### What to work on
Reproduce verbatim the lines of the material below, starting at the line with "Definition invite_power_level (kind" and ending at the line with "match rule with", both inclusive; skip the rest.

### Dataset
(* ===== verification/ServerRoomOps.v ===== *)
(** * Room and message decisions (crates/mail4agent-server/src/rooms.rs, messaging.rs, spaces.rs,
      http/rooms.rs, http/messaging.rs)

    Who may create, join, leave, invite, kick, ban, set state, send, redact and read, over the
    statements of [ServerRooms]. An action returns what it leaves also when it answers an error,
    since only the statements are transactions, with the users to wake. The display names are
    resolved by the caller; random ids are arguments. *)

From Stdlib Require Import Ascii.
From S2P Require Import Prelude Sqlite Json ServerDb ServerKeyOps ServerKeyRoutes ServerRooms.

Local Open Scope Z_scope.

(** ** Pure decisions *)

Definition derive_room_kind (is_direct : bool) (invite_count : nat) (visibility_public : bool) : result RoomKind MatrixError :=
  if is_direct then
    if (invite_count =? 1)%nat then Ok Dm else Err (invalid_param "is_direct requires exactly one invite target")
  else if visibility_public then Ok Channel
  else Ok Group.

Definition with_displayname (content : Value) (displayname : string) : Value :=
  if s_is_empty displayname then content else value_set content "displayname" (VString displayname).

Definition join_member_content (displayname : string) : Value :=
  with_displayname (VObject [("membership", VString "join")]) displayname.

Definition invite_member_content (kind : RoomKind) (displayname : string) : Value :=
  let content := with_displayname (VObject [("membership", VString "invite")]) displayname in
  if bool_decide (kind = Dm) then value_set content "is_direct" (VBool true) else content.

Definition room_kind_settings (kind : RoomKind) : JoinRule * HistoryVisibility * bool :=
  match kind with
  | Dm => (InviteRule, Shared, true)
  | Group => (InviteRule, Shared, true)
  | Channel => (PublicRule, WorldReadable, false)
  end.

Definition validate_power_level_override (kind : RoomKind) (override_value : option Value) : result (option Z) MatrixError :=
  match override_value with
  | None => Ok None
  | Some value =>
      let? obj := ok_or (as_object value) (invalid_param "power_level_content_override must be an object") in
      if existsb (λ kv, negb (seqb kv.1 "invite")) obj then Err (invalid_param "power_level_content_override only accepts the 'invite' key")
      else
        match map_get obj "invite" with
        | None => Ok None
        | Some invite_value =>
            if negb (bool_decide (kind = Group)) then Err (invalid_param "power_level_content_override is only accepted for group rooms")
            else
              match value_as_i64 invite_value with
              | Some 0 => Ok (Some 0)
              | Some 50 => Ok (Some 50)
              | _ => Err (invalid_param "power_level_content_override.invite must be 0 or 50")
              end
        end
  end.

Definition invite_power_level (kind : RoomKind) (override_value : option Z) : Z :=
  match kind with Dm | Channel => 50 | Group => default 50 override_value end.

Definition power_levels_content (creator_mxid : string) (kind : RoomKind) (invite_level : Z) : Value :=
  let events_default := if bool_decide (kind = Channel) then 50 else 0 in
  VObject [("ban", json_int 50); ("events_default", json_int events_default); ("invite", json_int invite_level); ("kick", json_int 50);
           ("redact", json_int 50); ("state_default", json_int 50); ("users", VObject [(creator_mxid, json_int 100)]); ("users_default", json_int 0)].

Definition check_encryption_state_change (event_type : string) (already_encrypted : bool) : result unit MatrixError :=
  if negb (seqb event_type "m.room.encryption") then Ok tt
  else if already_encrypted then Err (forbidden "encryption cannot be changed once set")
  else Ok tt.

Definition dm_pair_key (a b : Z) : string :=
  let '(lo, hi) := if a <=? b then (a, b) else (b, a) in pretty lo +:+ ":" +:+ pretty hi.

Definition require_member (membership : option Membership) : result unit MatrixError :=
  match membership with Some Join => Ok tt | _ => Err (forbidden "not a member of this room") end.

Definition require_power (power_levels : Value) (mxid : string) (action : PowerAction) : result unit MatrixError :=
  if can power_levels action mxid then Ok tt else Err (forbidden "insufficient power level for this action").

Definition require_power_over_target (power_levels : Value) (caller_mxid target_mxid : string) (action : PowerAction) (self_leave : bool) : result unit MatrixError :=
  if can_act_on power_levels action caller_mxid target_mxid self_leave then Ok tt else Err (forbidden "insufficient power level for this action").

Inductive TargetStateRule := MustBeActiveMember | AnyState | MustBeBanned.

Definition check_target_state_rule (rule : TargetStateRule) (membership : option Membership) : result unit MatrixError :=
  match rule with
  | MustBeActiveMember => match membership with Some Join | Some Invite => Ok tt | _ => Err (not_found "user is not a member of this room") end
  | MustBeBanned => match membership with Some Ban => Ok tt | _ => Err (invalid_param "user is not banned") end
  | AnyState => Ok tt
  end.

(** spaces.rs *)
Definition printable_ascii (s : string) : bool := forallb (λ b, (32 <=? bval b) && (bval b <=? 126)) (String.list_ascii_of_string s).

Definition validate_space_state (event_type : string) (content : Value) : result unit MatrixError :=
  if negb (seqb event_type "m.space.child") && negb (seqb event_type "m.space.parent") then Ok tt
  else
    match as_object content with
    | None => Err (invalid_param "space link content must be an object")
    | Some [] => Ok tt
    | Some obj =>
        let via_ok :=
          match map_get obj "via" ≫= as_array with
          | Some (v :: vs) => forallb (λ v, match as_str v with Some s => negb (s_is_empty s) | None => false end) (v :: vs)
          | _ => false
          end in
        let order_ok :=
          match map_get obj "order" with
          | Some order => match as_str order with Some s => (slen s <=? 50) && printable_ascii s | None => false end
          | None => true
          end in
        let suggested_ok := match map_get obj "suggested" with Some v => is_some (as_bool v) | None => true end in
        if negb via_ok then Err (invalid_param "via must be a non-empty list of server names")
        else if negb order_ok then Err (invalid_param "order must be a string of at most 50 printable ASCII characters")
        else if negb suggested_ok then Err (invalid_param "suggested must be a boolean")
        else Ok tt
    end.

(** [ReceiptType::from_wire_name] *)
Definition ReceiptType_from_wire_name (s : string) : option ReceiptType :=
  if seqb s "m.read" then Some Read else if seqb s "m.read.private" then Some ReadPrivate else None.

(** [CreateRoomRequest] *)
Record CreateRoomRequest := mkCreateRoom {
  cq_is_direct : bool;
  cq_invite : list string;
  cq_visibility : option string;
  cq_power_level_content_override : option Value;
  cq_creation_content : option Value;
  cq_room_alias_name : option string;
  cq_name : option string;
  cq_topic : option string }.

Inductive RoomRequest :=
| QCreate (room_id : string) (fresh : nat → string) (req : CreateRoomRequest) (now : string) (origin_ts : Z)
| QJoin (event_id room_id now : string) (origin_ts : Z)
| QLeave (event_id room_id now : string) (origin_ts : Z)
| QInvite (event_id room_id user_id now : string) (origin_ts : Z)
| QKick (event_id room_id user_id : string) (reason : option string) (now : string) (origin_ts : Z)
| QBan (event_id room_id user_id : string) (reason : option string) (now : string) (origin_ts : Z)
| QUnban (event_id room_id user_id now : string) (origin_ts : Z)
| QForget (room_id : string)
| QPutState (event_id room_id event_type state_key : string) (content : Value) (now : string) (origin_ts : Z)
| QSend (event_id room_id event_type txn_id : string) (content : Value) (now : string) (origin_ts : Z)
| QRedact (event_id room_id target_event_id txn_id : string) (reason : option string) (now : string) (origin_ts : Z)
| QReceipt (room_id receipt_type event_id : string) (now_ms queue_ms : Z)
| QMarkers (room_id : string) (fully_read read read_private : option string) (now_ms queue_ms : Z).

Section RoomOps.
Context `{ServerJson, RoomDag}.

Definition stamp_own_member_displayname (content displayname : string) : result string MatrixError :=
  let? value := read_json content in
  match as_object value with
  | None => Err (invalid_param "m.room.member content must be an object")
  | Some fields =>
      Ok (value_to_string (VObject (if s_is_empty displayname then map_remove "displayname" fields
                                    else map_insert "displayname" (VString displayname) fields)))
  end.

Definition check_state_event_type_allowed (event_type state_key caller_mxid content_str : string) : result unit MatrixError :=
  if seqb event_type "m.room.create" then Err (forbidden "m.room.create cannot be modified")
  else
    let? _ :=
      if seqb event_type "m.space.child" || seqb event_type "m.space.parent" then
        let? value := read_json content_str in validate_space_state event_type value
      else Ok tt in
    if seqb event_type "m.room.member" then
      let is_own_join_update := seqb state_key caller_mxid && bool_decide (content_membership content_str = Some "join") in
      if negb is_own_join_update then
        Err (forbidden "m.room.member only changes via join/leave/invite/kick/ban, except your own profile update while still joined")
      else Ok tt
    else Ok tt.

(** ** Reading gates *)

Definition power_levels_of (d : Db) (room_id : string) : result Value MatrixError :=
  match current_state_event d room_id "m.room.power_levels" EmptyString with
  | Some e => read_json (ev_content e)
  | None => Ok (VObject [])
  end.

Definition membership_of (d : Db) (room_id : string) (user_id : Z) : option Membership := rm_membership <$> room_member d room_id user_id.

Definition require_pub_read (d : Db) (room : Room) (user_id : Z) : result unit MatrixError :=
  if bool_decide (membership_of d (ro_id room) user_id = Some Join) then Ok tt
  else if bool_decide (ro_join_rule room = PublicRule) && bool_decide (ro_history_visibility room = WorldReadable) then Ok tt
  else Err (forbidden "no read access to this room").

Definition member_and_invited_ids (d : Db) (room_id : string) : gset Z :=
  list_to_set (rm_user_id <$> room_members d room_id (Some Join)) ∪ list_to_set (rm_user_id <$> room_members d room_id (Some Invite)).

Definition find_reusable_dm_room (d : Db) (pair_key : string) (user_a user_b : Z) : Db * option string :=
  match room_by_dm_pair_key d pair_key with
  | None => (d, None)
  | Some existing =>
      let members := room_members d (ro_id existing) None in
      let alive := λ uid, existsb (λ m, (rm_user_id m =? uid) && in_room (rm_membership m)) members in
      if alive user_a && alive user_b then (d, Some (ro_id existing)) else (clear_dm_pair_key d (ro_id existing), None)
  end.

(** [restricted_allows] (spaces.rs) *)
Definition state_content (d : Db) (room_id event_type key : string) : option Value :=
  e ← current_state_event d room_id event_type key; match value_from_str (ev_content e) with Ok v => Some v | Err _ => None end.

Definition restricted_allows (d : Db) (room_id : string) (user_id : Z) : bool :=
  match state_content d room_id "m.room.join_rules" EmptyString with
  | None => false
  | Some rules =>
      match get rules "join_rule" ≫= as_str with
      | Some j =>
          if seqb j "restricted" || seqb j "knock_restricted" then
            existsb (λ allow,
              bool_decide (get allow "type" ≫= as_str = Some "m.room_membership") &&
              match get allow "room_id" ≫= as_str with
              | Some space => bool_decide (membership_of d space user_id = Some Join)
              | None => false
              end) (default [] (get rules "allow" ≫= as_array))
          else false
      | None => false
      end
  end.

(** ** Actions *)

(** One state event of the caller's, and then whatever [k] answers from what it left. *)
Definition write_state {A} (h : Hs) (event_id room_id : string) (sender_user_id : Z) (event_type state_key : string) (content : string)
    (origin_ts : Z) (now : string) (k : Hs → EventRow → A) : Hs * result A MatrixError :=
  let '(h, r) := apply_state_event h event_id room_id sender_user_id event_type state_key content origin_ts now in
  (h, match r with Ok e => Ok (k h e) | Err e => Err (from_store_error e) end).
(* ===== verification/ServerRoomRuns.v ===== *)
(** * What holds of rooms: requests

    What each request of [serve_room] may do; over runs of requests, the invariant, who may change
    a membership, and that power levels never escalate. Then paging backwards, and sending again. *)

From Stdlib Require Import Ascii.
From S2P Require Import Prelude Sqlite Json ServerDb ServerKeyOps ServerKeyRoutes ServerDbProps ServerTrustProps ServerRooms ServerRoomOps ServerRoomProps.

Local Open Scope Z_scope.

(** ** What one request may do *)

Section Requests.
Context `{J : ServerJson, G : RoomDag, !ServerJsonText, C : Chrono} (user_nick : Z → option string) (effective_label : Z → string).
Implicit Types d : Db.

(** A room a user may walk into: invited, or neither joined nor banned and the room is open to them. *)
Definition may_join d (u : Z) (room_id : string) : Prop :=
  ∃ room, get_room d room_id = Some room ∧
    (membership_of d room_id u = Some Invite ∨
     ((membership_of d room_id u = None ∨ membership_of d room_id u = Some Leave) ∧
      (ro_join_rule room = PublicRule ∨ restricted_allows d room_id u = true))).

(** Above the target, and with the level the action needs. *)
Definition outranks d (room_id : string) (action : PowerAction) (mxid target_mxid : string) : Prop :=
  threshold (levels d room_id) action ≤ user_level (levels d room_id) mxid ∧
  user_level (levels d room_id) target_mxid < user_level (levels d room_id) mxid.

Section Caller.
Context (c : Caller).

(** The state events a caller may have written. *)
Inductive permitted d (room_id : string) : string → string → string → Prop :=
| pm_join content : text_membership content = Some Join → may_join d (ca_user_id c) room_id → permitted d room_id "m.room.member" (ca_mxid c) content
| pm_leave content :
    text_membership content = Some Leave → membership_of d room_id (ca_user_id c) = Some Join ∨ membership_of d room_id (ca_user_id c) = Some Invite →
    permitted d room_id "m.room.member" (ca_mxid c) content
| pm_profile content :
    text_membership content = Some Join → membership_of d room_id (ca_user_id c) = Some Join → permitted d room_id "m.room.member" (ca_mxid c) content
| pm_invite mxid v content :
    text_membership content = Some Invite → user_id_of d mxid = Some v → membership_of d room_id (ca_user_id c) = Some Join →
    threshold (levels d room_id) ActInvite ≤ user_level (levels d room_id) (ca_mxid c) →
    membership_of d room_id v = None ∨ membership_of d room_id v = Some Leave → permitted d room_id "m.room.member" mxid content
| pm_kick mxid v content :
    text_membership content = Some Leave → user_id_of d mxid = Some v → membership_of d room_id (ca_user_id c) = Some Join →
    outranks d room_id ActKick (ca_mxid c) mxid → membership_of d room_id v = Some Join ∨ membership_of d room_id v = Some Invite →
    permitted d room_id "m.room.member" mxid content
| pm_ban mxid v content :
    text_membership content = Some Ban → user_id_of d mxid = Some v → membership_of d room_id (ca_user_id c) = Some Join →
    outranks d room_id ActBan (ca_mxid c) mxid → permitted d room_id "m.room.member" mxid content
| pm_unban mxid v content :
    text_membership content = Some Leave → user_id_of d mxid = Some v → membership_of d room_id (ca_user_id c) = Some Join →
    outranks d room_id ActBan (ca_mxid c) mxid → membership_of d room_id v = Some Ban → permitted d room_id "m.room.member" mxid content
| pm_state ty key content :
    ty ≠ "m.room.create" → ty ≠ "m.room.member" → membership_of d room_id (ca_user_id c) = Some Join →
    event_level (levels d room_id) ty true ≤ user_level (levels d room_id) (ca_mxid c) →
    (ty = "m.room.power_levels" → ∃ new, value_from_str content = Ok new ∧ validate_power_levels_change (levels d room_id) new (ca_mxid c) = Ok tt) →
    permitted d room_id ty key content.

(** Another room, none of whose tables changed. *)
Definition room_kept d d' (r : string) : Prop :=
  sealing d' r = sealing d r ∧ (∀ u, membership_of d' r u = membership_of d r u) ∧ same_levels (levels d r) (levels d' r).

Inductive effect d d' : Prop :=
| eff_calm : calm d d' → effect d d'
| eff_forget room_id :
    membership_of d room_id (ca_user_id c) = Some Leave → db_users d' = db_users d → (∀ r, sealing d' r = sealing d r) →
    (∀ r, same_levels (levels d r) (levels d' r)) →
    (∀ r u, membership_of d' r u = if decide (r = room_id ∧ u = ca_user_id c) then None else membership_of d r u) → effect d d'
| eff_state room_id ty key content e : permitted d room_id ty key content → wrote d room_id ty key content e d' → effect d d'
| eff_create room_id : sealing d room_id = None → db_users d' = db_users d → (∀ r, r ≠ room_id → room_kept d d' r) → effect d d'.

(** A request's effect, and the invariant kept. *)
Definition fine (h h' : Hs) : Prop := effect (hs_db h) (hs_db h') ∧ rooms_ok (hs_db h').

Lemma fine_same h : rooms_ok (hs_db h) → fine h h.
Proof. intros Hd. split; [|done]. by apply eff_calm. Qed.

Lemma fine_calm h h' : rooms_ok (hs_db h') ∧ calm (hs_db h) (hs_db h') → fine h h'.
Proof. intros [Hd Hc]. split; [by apply eff_calm|done]. Qed.

Lemma fine_write {A} h id room_id sender ty key content ts now (k : Hs → EventRow → A) :
  rooms_ok (hs_db h) → permitted (hs_db h) room_id ty key content → fine h (write_state h id room_id sender ty key content ts now k).1.
Proof.
  intros Hd Hp. destruct (write_state_spec h id room_id sender ty key content ts now k Hd) as [->|(e & Hw & Hok)]; [by apply fine_same|].
  split; [by eapply eff_state|done].
Qed.

Lemma require_member_join m : require_member m = Ok tt → m = Some Join.
Proof. by destruct m as [[]|]. Qed.

Lemma levels_read d room_id v : power_levels_of d room_id = Ok v → levels d room_id = v.
Proof. unfold levels. by intros ->. Qed.

Lemma can_threshold v action x : can v action x = true ↔ threshold v action ≤ user_level v x.
Proof. unfold can, threshold. destruct (field_and_default action). apply Z.leb_le. Qed.

Lemma can_act v action s t self : can_act_on v action s t self = true → (self = true ∧ s = t) ∨ (threshold v action ≤ user_level v s ∧ user_level v t < user_level v s).
Proof.
  unfold can_act_on. destruct (self && seqb s t) eqn:Hs.
  - intros _. left. apply andb_true_iff in Hs as [-> Hs]. by apply seqb_true in Hs.
  - intros Hc. right. apply andb_true_iff in Hc as [Hc Hl]. apply can_threshold in Hc. by apply Z.ltb_lt in Hl.
Qed.

(** The text of a content the handlers build. *)
Lemma built_membership v s : wf_value v → get v "membership" = Some (VString s) → text_membership (value_to_string v) = Membership_from_wire_name s.
Proof. intros Hwf Hg. unfold text_membership. by rewrite text_member, Hg. Qed.

Lemma member_object_wf s : wf_value (VObject [("membership", VString s)]).
Proof. constructor; repeat constructor. Qed.

Lemma labelled v label : wf_value v → is_object v = true → wf_value (with_displayname v label) ∧ is_object (with_displayname v label) = true ∧
  get (with_displayname v label) "membership" = get v "membership".
Proof.
  intros Hwf Ho. unfold with_displayname. destruct (s_is_empty label); [done|]. split_and!.
  - apply wf_value_set; [done|constructor].
  - by destruct v.
  - by apply get_value_set_ne.
Qed.

Lemma join_text label : text_membership (value_to_string (join_member_content label)) = Some Join.
Proof. destruct (labelled (VObject [("membership", VString "join")]) label) as (Hw & _ & Hg); [apply member_object_wf|done|]. by rewrite (built_membership _ "join"). Qed.

Lemma invite_text kind label : text_membership (value_to_string (invite_member_content kind label)) = Some Invite.
Proof.
  unfold invite_member_content. destruct (labelled (VObject [("membership", VString "invite")]) label) as (Hw & Ho & Hg); [apply member_object_wf|done|].
  cbn zeta. destruct (bool_decide _); [|by rewrite (built_membership _ "invite")].
  rewrite (built_membership _ "invite"); [done|apply wf_value_set; [done|constructor]|by rewrite get_value_set_ne].
Qed.

Lemma reason_text s reason :
  text_membership (value_to_string (match reason with Some reason => value_set (VObject [("membership", VString s)]) "reason" (VString reason) | None => VObject [("membership", VString s)] end))
  = Membership_from_wire_name s.
Proof.
  destruct reason as [reason|]; apply built_membership; [apply wf_value_set; [apply member_object_wf|constructor]|by rewrite get_value_set_ne|apply member_object_wf|done].
Qed.

(** *** Each handler *)

Ltac step name :=
  match goal with
  | |- fine _ (match ?r with Ok _ => _ | Err _ => _ end).1 =>
      lazymatch type of r with result unit _ => destruct r as [[]|?] eqn:name | _ => destruct r as [?|?] eqn:name end; [|by apply fine_same]
  | |- fine _ (if ?b then _ else _).1 => destruct b eqn:name; [by apply fine_same|]
  end.

Lemma join_fine h id room_id now ts : rooms_ok (hs_db h) → fine h (join_room effective_label h id c room_id now ts).1.
Proof.
  intros Hd. unfold join_room, decide_and_apply_join. step Hroom. destruct (get_room _ _) as [room|] eqn:Hr; [|done]. injection Hroom as <-.
  assert (Hjoin : may_join (hs_db h) (ca_user_id c) room_id →
    fine h (let '(h', r) := apply_join h id room_id (ca_user_id c) (ca_mxid c) (effective_label (ca_user_id c)) now ts in
            (h', match r with Ok ids => Ok (JoinedNow ids) | Err e => Err e end)).1).
  { intros Hm. unfold apply_join. pose proof (fine_write h id room_id (ca_user_id c) "m.room.member" (ca_mxid c) (value_to_string (join_member_content (effective_label (ca_user_id c)))) ts now
      (λ h _, member_and_invited_ids (hs_db h) room_id) Hd) as Hf.
    destruct (write_state _ _ _ _ _ _ _ _ _ _) as [h' r]. apply Hf. apply pm_join; [apply join_text|done]. }
  assert (Hopen : (membership_of (hs_db h) room_id (ca_user_id c) = None ∨ membership_of (hs_db h) room_id (ca_user_id c) = Some Leave) →
    fine h (if negb (bool_decide (ro_join_rule room = PublicRule)) && negb (restricted_allows (hs_db h) room_id (ca_user_id c))
            then (h, Err (forbidden "no invitation to this room"))
            else let '(h', r) := apply_join h id room_id (ca_user_id c) (ca_mxid c) (effective_label (ca_user_id c)) now ts in
                 (h', match r with Ok ids => Ok (JoinedNow ids) | Err e => Err e end)).1).
  { intros Hm. destruct (_ && _) eqn:Ho; [by apply fine_same|]. apply Hjoin. exists room. split; [done|]. right. split; [done|].
    apply andb_false_iff in Ho as [Ho|Ho]; boolify; [by left|by right]. }
  destruct (membership_of (hs_db h) room_id (ca_user_id c)) as [[]|] eqn:Hm; [by apply fine_same| | |by apply fine_same|].
  - apply Hjoin. exists room. split; [done|]. by left.
  - apply Hopen. by right.
  - apply Hopen. by left.
Qed.

Lemma leave_fine h id room_id now ts : rooms_ok (hs_db h) → fine h (leave_room h id c room_id now ts).1.
Proof.
  intros Hd. unfold leave_room. step Hroom. unfold apply_leave.
  destruct (membership_of (hs_db h) room_id (ca_user_id c)) as [[]|] eqn:Hm; try (by apply fine_same);
    (apply fine_write; [done|apply pm_leave; [by apply (reason_text "leave" None)|auto]]).
Qed.

Lemma known_user d mxid u : known_user_id d mxid = Ok u → user_id_of d mxid = Some u.
Proof. unfold known_user_id. destruct (user_id_of d mxid); [|done]. by intros [= <-]. Qed.

Lemma invite_fine h id room_id user_id now ts : rooms_ok (hs_db h) → fine h (invite_member user_nick effective_label h id c room_id user_id now ts).1.
Proof.
  intros Hd. unfold invite_member. step Hnick. step Hroom0. step Htarget. step Hself. unfold apply_invite. step Hroom. step Hmember. step Hlevels. step Hpower.
  step Hstate. step Hmxid. destruct (mxid_of _ _) as [mxid|] eqn:Hmx; [|done]. injection Hmxid as <-.
  apply fine_write; [done|]. unfold require_power in Hpower. destruct (can _ _ _) eqn:Hcan; [|done]. apply can_threshold in Hcan. apply levels_read in Hlevels as <-.
  apply require_member_join in Hmember. eapply pm_invite; [apply invite_text|by apply mxid_user|done|done|].
  destruct (membership_of _ _ _) as [[]|] in Hstate |- *; by auto.
Qed.

(** Kick, ban and unban. *)
Definition power_rule (action : PowerAction) (rule : TargetStateRule) (m : Membership) : Prop :=
  (action, rule, m) = (ActKick, MustBeActiveMember, Leave) ∨ (action, rule, m) = (ActBan, AnyState, Ban) ∨ (action, rule, m) = (ActBan, MustBeBanned, Leave).
(** * Pong: the state reducer of [src/pong.ts], embedded and verified

    The game is a left fold ([scan]) of [reduceState] over a stream of events,
    seeded with [initialState].  This file embeds the pure part of the program
    (vectors, bodies, the collision step [objInteractionHandling], [tick] and
    [reduceState]), the fold, and the subscription that ends when the view is
    handed a finished game, and proves properties of them.  The observables
    that produce the events and the drawing done by [updateView] are not
    modelled.

    Numbers.  A TypeScript [number] that holds a coordinate, a speed, an
    opacity or the difficulty is a rational [Q] (exact arithmetic; the
    constants of the program, 600, 75/2, 25/20, 0.25, are all exactly
    representable).  A [number] that only ever holds an integer (scores, the
    winner's number, brick ids, hit counts, the elapsed counter) is a [Z].
    The program computes in binary64, which rounds where [Q] does not, so
    the theorems below say which branch a step takes and which fields it
    changes, and state numeric facts only where the doubles are exact; no
    bound is claimed that rounding could break.

    Randomness.  [createBall] draws [Math.random()] once.  The draw is an
    explicit argument [rnd]: one for the ball of [initialState], and one
    offered to every event of the fold (it is consumed only when a tick
    re-serves the ball).

    Exceptions.  Reading a field of [undefined] raises a [TypeError] in
    JavaScript.  [createBar] builds a body without a [velocity], so
    [velocity] is an [option] and the functions that read it live in the
    [result] monad. *)

From Stdlib Require Import QArith Qabs Qround ZArith List String Bool Lia Lqa.
From Stdlib Require Import Permutation.
Import ListNotations.

Open Scope Q_scope.

(** ** JavaScript numbers and exceptions *)

Definition Qleb (a b : Q) : bool := Qle_bool a b.
Definition Qgeb (a b : Q) : bool := Qle_bool b a.
Definition Qltb (a b : Q) : bool := negb (Qle_bool b a).
Definition Qgtb (a b : Q) : bool := negb (Qle_bool a b).

Infix "<=?" := Qleb (at level 70, no associativity) : Q_scope.
Infix ">=?" := Qgeb (at level 70, no associativity) : Q_scope.
Infix "<?" := Qltb (at level 70, no associativity) : Q_scope.
Infix ">?" := Qgtb (at level 70, no associativity) : Q_scope.

(** [Math.sign]: -1, 0 or 1. *)
Definition Math_sign (a : Q) : Z := Z.sgn (Qnum a).

(** A number used as a condition is true unless it is zero. *)
Definition truthy (n : Z) : bool := negb (n =? 0)%Z.

Inductive exn : Type :=
| TypeError (msg : string)
| Error (msg : string).

Inductive result (A : Type) : Type :=
| Ok (a : A)
| Throw (e : exn).

Arguments Ok {A} a.
Arguments Throw {A} e.

Definition bind {A B : Type} (m : result A) (k : A -> result B) : result B :=
  match m with
  | Ok a => k a
  | Throw e => Throw e
  end.

Notation "x <- m ;; k" := (bind m (fun x => k))
  (at level 61, m at next level, right associativity).

(** ** Constants *)

Module Constants.
Definition CanvasSize : Q := 600.
Definition BallRadius : Q := 7.
Definition BarHeight : Q := 75.
Definition BarWidth : Q := 6.
Definition Zero : Q := 0.
Definition InitalBallVelocity : Q := 1.
Definition maxBounceAngle : Q := 500.
Definition maxScore : Z := 7.
Definition playerBarNum : Z := 1.
Definition computerBarNum : Z := 2.
Definition opacityReduction : Q := 0.25.
End Constants.

(** ** Vectors *)

Module Vector.
Record t : Type := new { x : Q; y : Q }.

Definition add (this v : t) : t := new (x this + x v) (y this + y v).
Definition scale (this : t) (s : Q) : t := new (x this * s) (y this * s).
Definition flipY (this : t) : t := new (x this) (- y this).
Definition flipX (this : t) : t := new (- x this) (y this).
Definition alterY (this : t) (y' : Q) : t := new (x this) y'.
Definition Zero : t := new 0 0.
End Vector.

(** depending on where the ball bounces on the bar the velocity vector is of
    different speeds (and flipped) *)
Definition calcBouncedVelocity (currVec : Vector.t) (incomingPos : Q) : Vector.t :=
  Vector.new (- Vector.x currVec)
    (Constants.maxBounceAngle * - (incomingPos + Constants.BarHeight / 2)
       / (Constants.BarHeight / 2) / 100).

(** ** Bodies *)

Module NewtonianBody.
Record t : Type := make {
  position : Vector.t;
  acceleration : option Vector.t;
  velocity : option Vector.t;
  size : Q
}.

### Response area
Definition invite_power_level (kind : RoomKind) (override_value : option Z) : Z :=
  match kind with Dm | Channel => 50 | Group => default 50 override_value end.

Definition power_levels_content (creator_mxid : string) (kind : RoomKind) (invite_level : Z) : Value :=
  let events_default := if bool_decide (kind = Channel) then 50 else 0 in
  VObject [("ban", json_int 50); ("events_default", json_int events_default); ("invite", json_int invite_level); ("kick", json_int 50);
           ("redact", json_int 50); ("state_default", json_int 50); ("users", VObject [(creator_mxid, json_int 100)]); ("users_default", json_int 0)].

Definition check_encryption_state_change (event_type : string) (already_encrypted : bool) : result unit MatrixError :=
  if negb (seqb event_type "m.room.encryption") then Ok tt
  else if already_encrypted then Err (forbidden "encryption cannot be changed once set")
  else Ok tt.

Definition dm_pair_key (a b : Z) : string :=
  let '(lo, hi) := if a <=? b then (a, b) else (b, a) in pretty lo +:+ ":" +:+ pretty hi.

Definition require_member (membership : option Membership) : result unit MatrixError :=
  match membership with Some Join => Ok tt | _ => Err (forbidden "not a member of this room") end.

Definition require_power (power_levels : Value) (mxid : string) (action : PowerAction) : result unit MatrixError :=
  if can power_levels action mxid then Ok tt else Err (forbidden "insufficient power level for this action").

Definition require_power_over_target (power_levels : Value) (caller_mxid target_mxid : string) (action : PowerAction) (self_leave : bool) : result unit MatrixError :=
  if can_act_on power_levels action caller_mxid target_mxid self_leave then Ok tt else Err (forbidden "insufficient power level for this action").

Inductive TargetStateRule := MustBeActiveMember | AnyState | MustBeBanned.

Definition check_target_state_rule (rule : TargetStateRule) (membership : option Membership) : result unit MatrixError :=
  match rule with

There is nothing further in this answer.